PEG-PLGA nanoparticles deposited in Pseudomonas aeruginosa and Burkolderia cenocepacia

In our prior research, polymer nanoparticles containing tobramycin displayed robust antibacterial efficacy against biofilm-embedded Pseudomonas aeruginosa and Burkholderia cenocepacia cells, critical pathogens in cystic fibrosis. In the current study, we investigated the deposition of a nanoparticulate carrier composed of poly(D,L-lactic-co-glycolic acid) (PLGA) and poly(ethylene glycol)-block-PLGA (PEG-PLGA) that was either covalently bonded with cyanine-5-amine or noncovalently bound with freely embedded cationic rhodamine B, which served as a drug surrogate.

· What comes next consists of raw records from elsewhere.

Lemma enqueue_pass r c script note key serials acc f : key ≠ ""%string →
  C2.queue_wf (c2_of f) → Forall (targetable script (op_KeyID c) f) serials →
  ∃ seqs f', enqueue_targets r c script note key serials acc f [] =
      (Ok (Ok (acc ++ zip_with result_json serials seqs)), f', []) ∧
    C2.queue_wf (c2_of f') ∧ same_but_queue f f' ∧
    (∃ rows, command_queue f' = command_queue f ++ rows) ∧
    Forall2 (λ s n, pending_at key s f' n) serials seqs ∧
    (Forall (λ s, ∃ n, pending_at key s f n) serials → command_queue f' = command_queue f).
Proof.
  intros Hk. revert acc f. induction serials as [|s serials IH]; intros acc f Hwf Hall.
  { exists [], f. rewrite app_nil_r. split_and!; try done. exists []. by rewrite app_nil_r. }
  apply Forall_cons_1 in Hall as [[Henq Hval] Hall]. cbn [enqueue_targets].
  replace (_ && _) with false.
  2: { destruct Hval as [->|Hv]; [by rewrite bool_decide_eq_true_2|]. rewrite Hv. by rewrite andb_false_r. }
  destruct (C2.Enqueue_keyed_step (seconds r) s script (Some note) (op_KeyID c) key (c2_of f) Hwf Henq Hk)
    as (n & d1 & Hrun & Hwf1 & Henq1 & (x & Hx & Hpk & Hsx) & Hold & Hnew).
  pose proof (Enqueue_queued _ _ _ _ _ _ _ _ _ _ _ Hrun) as [Hq _].
  destruct (queued_fleet f _ d1 Hq) as (Hsame & rows1 & Hrows1 & _).
  assert (Hc2 : c2_of (set_c2 d1 f) = d1).
  { apply c2_of_set_c2; apply Hq. }
  set (f1 := set_c2 d1 f) in *.
  assert (Hdev : devices f1 = devices f) by done.
  destruct (IH (acc ++ [result_json s n]) f1) as (seqs & f2 & Hrun2 & Hwf2 & Hsame2 & (rows2 & Hrows2) & Hp2 & Hold2).
  { by rewrite Hc2. }
  { eapply Forall_impl; [exact Hall|]. intros s' [(? & ? & ? & ?) ?]. split; [|done].
    by split_and!. }
  exists (n :: seqs), f2. unfold on_c2, call, mbind at 1, M_bind at 1. rewrite Hrun. fold f1.
  replace (acc ++ zip_with result_json (s :: serials) (n :: seqs))
    with ((acc ++ [result_json s n]) ++ zip_with result_json serials seqs) by (by rewrite <-(assoc_L (++))).
  split_and!; [exact Hrun2|done| | | |].
  - by eapply same_but_queue_trans.
  - exists (rows1 ++ rows2). by rewrite Hrows2, Hrows1, (assoc_L (++)).
  - constructor; [|done]. exists x. split; [|done]. rewrite Hrows2. apply elem_of_app. by left.
  - intros [[m Hm] Hrest]%Forall_cons_1.
    assert (He : existsb (C2.pending_key s key) (C2.command_queue (c2_of f)) = true).
    { apply C2.existsb_pending. destruct Hm as (y & ? & ? & _). by exists y. }
    rewrite Hold2; [by apply Hold|]. eapply Forall_impl; [exact Hrest|].
    intros s' (m' & y & Hy & ?). exists m', y. split; [|done]. rewrite Hrows1. apply elem_of_app. by left.
Qed.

After exposing these nanoparticles to bacteria, we performed cell fractionation and fluorescence analysis, which highlighted the accumulation of cyanine-5-amine in the outer membranes and the accumulation of rhodamine B in the cytoplasm of cells. The results indicated that these organic nanoparticles are effective vehicles for targeted antibiotic delivery in bacterial cells, explaining the observed increase in the efficacy of encapsulated tobramycin against biofilms. This work emphasizes the potential of PEG-PLGA-based formulations for advanced drug delivery strategies.